Ted Mooney lives to grab readers by the throat and to achieve it he usually begins his novels with outrageous sex scenes. In Mooney’s debut novel Easy Travel to Other Planets Melissa the marine biologist mates with Peter the dolphin in a research tank on a remote Caribbean island. Then in Traffic and Laughter a Los Angeles radio station traffic helicopter rescues disc jockey Sylvia Walters and movie special-effects specialist Michael Bonner from a wildfire they disregard while in the throes of coitus. Finally in Singing into the Piano Edith Emerson a United Nations translator gives a very public hand job to Andrew Caldwell an estate lawyer during a New York City political fundraiser for Mexican presidential candidate and former World Cup soccer star Santiago Diaz.

So what’s next? Something different. In his latest The Same River Twice Mooney introduces his female protagonist French clothing designer Odile Mével as she makes her way along a rundown stretch of Tsvetnoy Bulvar in central Moscow. Mével is seeking contraband artwork abandoned by the now-defunct Soviet Union.

Mooney — Guggenheim Fellow retired editor-in-chief of Art in America Yale University professor and international sophisticate — is a rare bird whose wide-ranging novels span the globe. Aside from such notable exceptions as John Ralston Saul and Jane Alison few contemporary novelists write such multi-regional fiction. With The Same River Twice Mooney kicks it up a notch moving the central location of the novel with brief visits to Moscow and New York out of the United States entirely to Paris.

Although he incessantly plays games of brinkmanship with the attention span and intellectual ken of his audience he also actively cultivates a sensibility of local street life in every city to which he travels by spending considerable time there. For this reason Mooney’s depiction of an ecstasy-charged rave scene hosted by Parisian anarchists attended by Mével and located in the catacombs underneath Paris proves natural and poignant.

Mooney engineers worlds in collision; whichever world the reader understands rings true; whichever world the reader finds alien Mooney makes comprehensible via deft yet unassuming prose.
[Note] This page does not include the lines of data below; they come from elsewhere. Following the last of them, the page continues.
(** [sweep m a d]: from [a], instruction after instruction, the first one that ends a
    block is at [a + d]. *)
Inductive sweep (m : aspace) : Z -> Z -> Prop :=
| sweep_here a i : insn_at m a = Some i -> ends_block i = true -> sweep m a 0
| sweep_next a i d :
    insn_at m a = Some i -> ends_block i = false -> sweep m (a + insn_size i) d ->
    sweep m a (insn_size i + d).

Context {Hdec : DisassemblerOk}.

Lemma sweep_nonneg m a d : sweep m a d -> 0 <= d.
Proof.
  induction 1 as [| a i d Hi _ _ IH]; [ done | ]. destruct (dec_size _ _ _ Hi). lia.
Qed.

Lemma sweep_unique m a d : sweep m a d -> forall d', sweep m a d' -> d = d'.
Proof.
  induction 1 as [a i Hi He | a i d Hi He _ IH]; intros d' Hd; inversion Hd; simplify_eq/=;
    [ done | congruence | congruence | ]. f_equal. by apply IH.
Qed.

Lemma sweep_ext m m' a d : (forall x, byte_at m' x = byte_at m x) -> sweep m a d -> sweep m' a d.
Proof.
  intros Hx. assert (Hi : forall a, insn_at m' a = insn_at m a).
  { intros x. unfold insn_at. f_equal. by apply mem_bytes_ext. }
  induction 1; [ eapply sweep_here | eapply sweep_next ]; rewrite ?Hi; eauto.
Qed.

(** The sweep depends on the bytes it passes and on the window of its last instruction. *)
Lemma insn_at_local m m' a lo hi :
  (forall x, lo <= x < hi -> byte_at m' x = byte_at m x) -> lo <= a -> a + 16 <= hi ->
  insn_at m' a = insn_at m a.
Proof.
  intros Hx Hl Hh. unfold insn_at. f_equal. apply mem_bytes_ext. intros x Hr. apply Hx. lia.
Qed.

Lemma sweep_local m m' a d lo hi :
  (forall x, lo <= x < hi -> byte_at m' x = byte_at m x) ->
  lo <= a -> a + d + 16 <= hi -> sweep m a d -> sweep m' a d.
Proof.
  intros Hx Hl Hh Hs. revert Hl Hh.
  induction Hs as [a i Hi He | a i d Hi He Hs IH]; intros Hl Hh.
  - eapply sweep_here; [ | exact He ]. rewrite (insn_at_local m m' a lo hi); [ done | done | lia | lia ].
  - destruct (dec_size _ _ _ Hi). pose proof (sweep_nonneg _ _ _ Hs).
    eapply sweep_next; [ | exact He | apply IH; lia ].
    rewrite (insn_at_local m m' a lo hi); [ done | done | lia | lia ].
Qed.

Lemma take_mem_bytes m a k n : (k <= n)%nat -> take k (mem_bytes m a n) = mem_bytes m a k.
Proof.
  intros Hk. replace n with (k + (n - k))%nat by lia. rewrite mem_bytes_app.
  rewrite take_app_length' by (by rewrite mem_bytes_length). done.
Qed.

Lemma drop_mem_bytes m a k n :
  (k <= n)%nat -> drop k (mem_bytes m a n) = mem_bytes m (a + Z.of_nat k) (n - k).
Proof.
  intros Hk. replace n with (k + (n - k))%nat at 1 by lia. rewrite mem_bytes_app.
  rewrite drop_app_length' by (by rewrite mem_bytes_length). done.
Qed.

(** A window decodes to what another window decodes to, when it holds the instruction. *)
Lemma decode_window m a n k i :
  cs_decode (mem_bytes m a n) a = Some i -> insn_size i <= Z.of_nat k ->
  cs_decode (mem_bytes m a k) a = Some i.
Proof.
  intros Hi Hk. destruct (dec_size _ _ _ Hi) as [Hs Hl]. rewrite mem_bytes_length in Hl.
  pose proof (dec_prefix _ (mem_bytes m (a + insn_size i) (k - Z.to_nat (insn_size i))) _ _ Hi) as Hp.
  rewrite take_mem_bytes in Hp by lia.
  replace (a + insn_size i) with (a + Z.of_nat (Z.to_nat (insn_size i))) in Hp by lia.
  rewrite <- mem_bytes_app in Hp.
  by replace (Z.to_nat (insn_size i) + (k - Z.to_nat (insn_size i)))%nat with k in Hp by lia.
Qed.
(* ===== verification/EngineSpec.v ===== *)
(** * Properties of the instrumentation engine *)

From S2P Require Import Prelude.
From S2P Require Import Pages.
From S2P Require Import Regs.
From S2P Require Import Process.
From S2P Require Import Syscalls.
From S2P Require Import SyscallsSpec.
From S2P Require Import Memory.
From S2P Require Import MemorySpec.
From S2P Require Import Branch.
From S2P Require Import Target.
From S2P Require Import TargetSpec.
From S2P Require Import Cflow.
From S2P Require Import CflowSpec.
From S2P Require Import Engine.

(** ** Patched memory

    [patched m m' a l]: [m'] is [m] with the bytes [l] at [a]; pages may have become RWX. *)

Definition prots_grow (m m' : aspace) : Prop :=
  forall x, page_prot m' x = page_prot m x \/
            page_prot m' x = Some PROT_RWX /\ is_Some (page_prot m x).

Record patched (m m' : aspace) (a : Z) (l : list Z) : Prop := {
  pt_bytes : forall x, byte_at m' x = if in_range a (Z.of_nat (length l)) x
                                      then nth (Z.to_nat (x - a)) l 0 else byte_at m x;
  pt_prots : prots_grow m m'
}.

#[global] Instance prots_grow_preorder : PreOrder prots_grow.
Proof.
  split; [ by left | ]. intros m1 m2 m3 P1 P2 x.
  destruct (P1 x) as [E1 | [E1 S1]], (P2 x) as [E2 | [E2 S2]]; rewrite ?E2, ?E1; auto.
  right. by rewrite <- E1.
Qed.

Lemma grow_prots m m' : rwx_grow m m' -> prots_grow m m'.
Proof. by intros []. Qed.

Lemma prots_grow_has flag m m' a n :
  prots_grow m m' -> flag ∈ [PROT_READ; PROT_WRITE; PROT_EXEC] ->
  range_has flag m a n -> range_has flag m' a n.
Proof.
  intros P Hf Hr x Hx. specialize (Hr x Hx). unfold has_prot in *.
  destruct (P x) as [-> | [-> _]]; [ done | by apply rwx_flag ].
Qed.

Lemma prots_grow_mapped m m' x :
  prots_grow m m' -> is_Some (page_prot m x) -> is_Some (page_prot m' x).
Proof. intros P Hs. destruct (P x) as [-> | [-> _]]; [ done | by eexists ]. Qed.

Lemma written_patched flag m m' a l len n :
  0 <= len <= Z.of_nat (length l) -> (n = len \/ n = len + 1) ->
  range_has flag m a len -> is_Some (page_prot m (a + len)) ->
  written m m' a l len n -> patched m m' a (take (Z.to_nat len) l).
Proof.
  intros Hl Hn Hr He [B P]. split.
  - intros x. rewrite B, length_take.
    replace (Z.of_nat (Z.to_nat len `min` length l)) with len by lia.
    destruct (in_range_spec a len x); [ | done ]. rewrite !nth_lookup, lookup_take_lt by lia. done.
  - intros x. rewrite P. destruct (touched a n x) eqn:E; [ right | by left ]. split; [ done | ].
    destruct Hn as [-> | ->]; [ by eapply touched_mapped | ].
    rewrite touched_app in E by lia. apply orb_true_iff in E as [E | E].
    + by eapply touched_mapped.
    + rewrite touched_page in E by (pose proof (PAGE_OFFT_range (a + len)); lia).
      apply Z.eqb_eq in E. unfold page_prot in *. by rewrite <- E.
Qed.

Lemma patched_mem_bytes m m' a l : patched m m' a l -> mem_bytes m' a (length l) = l.
Proof.
  intros [B _]. apply mem_bytes_eq. intros x Hx. rewrite B.
  by destruct (in_range_spec a (Z.of_nat (length l)) x).
Qed.

(** Patching back the bytes that were there. *)
Lemma patched_undo m m1 m2 a l :
  patched m m1 a l -> patched m1 m2 a (mem_bytes m a (length l)) -> rwx_grow m m2.
Proof.
  intros [B1 P1] [B2 P2]. assert (P : prots_grow m m2) by (by transitivity m1).
  split; [ | exact P ]. intros x. rewrite B2, mem_bytes_length, B1.
  destruct (in_range_spec a (Z.of_nat (length l)) x); [ by apply nth_mem_bytes | done ].
Qed.

Section EngineSpec.
Context `{HK : Kernel} `{HR : RegEnum} `{HD : Disassembler}.

(** The hook [h] fits in its buffers. *)
Record hook_wf (h : hook) : Prop := {
  hw_len : 0 < hlength h < PAGE_SZ;
  hw_code : hlength h <= Z.of_nat (length (hcode h));
  hw_orig : hlength h <= Z.of_nat (length (orig_bytes h))
}.

(** The memory at a hook can be read, and the page after it is mapped. *)
Record hook_room (m : aspace) (a len : Z) : Prop := {
  hr_low : 0 <= a;
  hr_high : a + len + 1 < 2 ^ 64;
  hr_read : range_has PROT_READ m a len;
  hr_end : is_Some (page_prot m (a + len));
  hr_allowed : rwx_allowed a (len + 1)
}.

Definition hook_bytes (h : hook) : list Z := take (Z.to_nat (hlength h)) (hcode h).
Definition saved_bytes (h : hook) : list Z := take (Z.to_nat (hlength h)) (orig_bytes h).

Lemma check_ok r p : r <> -1 -> check r p = Ret () p.
Proof. intros Hr. unfold check. by rewrite (proj2 (Z.eqb_neq r (-1))). Qed.

Lemma write_hook_run w p :
  let h := hook_of w p in
  hook_wf h -> hook_room (mem p) (jmp h) (hlength h) ->
  exists m', write_hook w p
    = Ret 0 ((set_hook w (fun h => h <| orig_bytes :=
                mem_bytes (mem p) (jmp h) (Z.to_nat (hlength h))
                ++ drop (Z.to_nat (hlength h)) (orig_bytes h) |>) p) <| mem := m' |>)
    /\ patched (mem p) m' (jmp h) (hook_bytes h)
    /\ range_has PROT_WRITE m' (jmp h) (hlength h).
Proof.
  intros h [Hl Hc Ho] [H0 H1 Hr He Hal].
  assert (Hl31 : hlength h < 2 ^ 31) by (unfold PAGE_SZ in *; lia).
  destruct (mem_read_run p (orig_bytes h) (jmp h) (hlength h)) as (m1 & E1 & Ha1);
    try done; try lia.
  { eapply rwx_allowed_sub; [ exact Hal | lia | lia ]. }
  pose proof (rwx_after_grow _ _ _ _ _ Hr Ha1) as Hg.
  match type of E1 with _ = Ret (?r, ?l) _ => set (r1 := r) in E1; set (orig := l) in E1 end.
  assert (Hr1 : r1 <> -1).
  { unfold r1, last_chunk. pose proof (PAGE_OFFT_range (jmp h + hlength h)).
    repeat case_match; bool_to_prop; unfold PAGE_SZ in *; lia. }
  set (p1 := set_hook w (fun h => h <| orig_bytes := orig |>) (p <| mem := m1 |>)).
  assert (Hm1 : mem p1 = m1) by (by destruct w).
  assert (Hw1 : range_has PROT_WRITE m1 (jmp h) (hlength h)).
  { intros x Hx. eapply rwx_after_has; [ exact Ha1 | auto with dry | left ].
    by apply touched_in. }
  destruct (mem_write_run p1 (jmp h) (hcode h) (hlength h)) as (m2 & E2 & Hw2);
    rewrite ?Hm1; try done; try lia.
  { eapply prots_grow_mapped; [ apply grow_prots, Hg | done ]. }
  rewrite Hm1 in Hw2. exists m2. split_and!.
  - unfold write_hook. erewrite bind_Ret by reflexivity. fold h. cbn [is_mapped negb].
    erewrite bind_Ret by reflexivity. erewrite bind_Ret by exact E1. cbv beta iota.
    erewrite bind_Ret by reflexivity. fold p1.
    erewrite bind_Ret by (by apply check_ok). erewrite bind_Ret by exact E2.
    erewrite bind_Ret by (apply check_ok; lia).
    change (truth (Z.land (get_prot (jmp h)) PROT_EXEC)) with true.
    cbn [negb]. unfold p1, orig, h. destruct w; reflexivity.
  - destruct (written_patched PROT_WRITE m1 m2 (jmp h) (hcode h) (hlength h) (hlength h + 1))
      as [B P]; try done; try lia; auto.
    { eapply prots_grow_mapped; [ apply grow_prots, Hg | done ]. }
    split; [ | etrans; [ apply grow_prots, Hg | done ] ]. intros x. rewrite B.
    unfold hook_bytes. destruct (in_range _ _ _); [ done | apply Hg ].
  - eapply range_has_written; [ exact Hw2 | auto with dry | exact Hw1 ].
Qed.

Lemma restore_bytes_run w p :
  let h := hook_of w p in
  hook_wf h -> range_has PROT_WRITE (mem p) (jmp h) (hlength h) -> 0 <= jmp h ->
  jmp h + hlength h + 1 < 2 ^ 64 -> is_Some (page_prot (mem p) (jmp h + hlength h)) ->
  rwx_allowed (jmp h) (hlength h + 1) ->
  exists m', restore_bytes w p = Ret 0 (p <| mem := m' |>)
    /\ patched (mem p) m' (jmp h) (saved_bytes h).
Proof.
  intros h [Hl Hc Ho] Hw H0 H1 He Hal.
  destruct (mem_write_run p (jmp h) (orig_bytes h) (hlength h)) as (m2 & E2 & Hw2);
    try done; try (unfold PAGE_SZ in *; lia).
  exists m2. split.
  - unfold restore_bytes. erewrite bind_Ret by reflexivity. fold h. cbn [is_mapped negb].
    rewrite bind_assoc. erewrite bind_Ret by exact E2.
    erewrite bind_Ret by (apply check_ok; lia). reflexivity.
  - apply (written_patched PROT_WRITE _ _ _ _ _ (hlength h + 1)); try done; try lia; auto.
Qed.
In The Same River Twice all these worlds — the art world the film community boat-dwellers on the Seine Parisian anarchists the international criminal underground — collide in the universe of Paris. Mooney always succinctly compartmentalizes astute observations (many credit Mooney with coining the phrase “information sickness”) and in this portrait of the city of lights Mooney generously applies his gift for cogent depiction.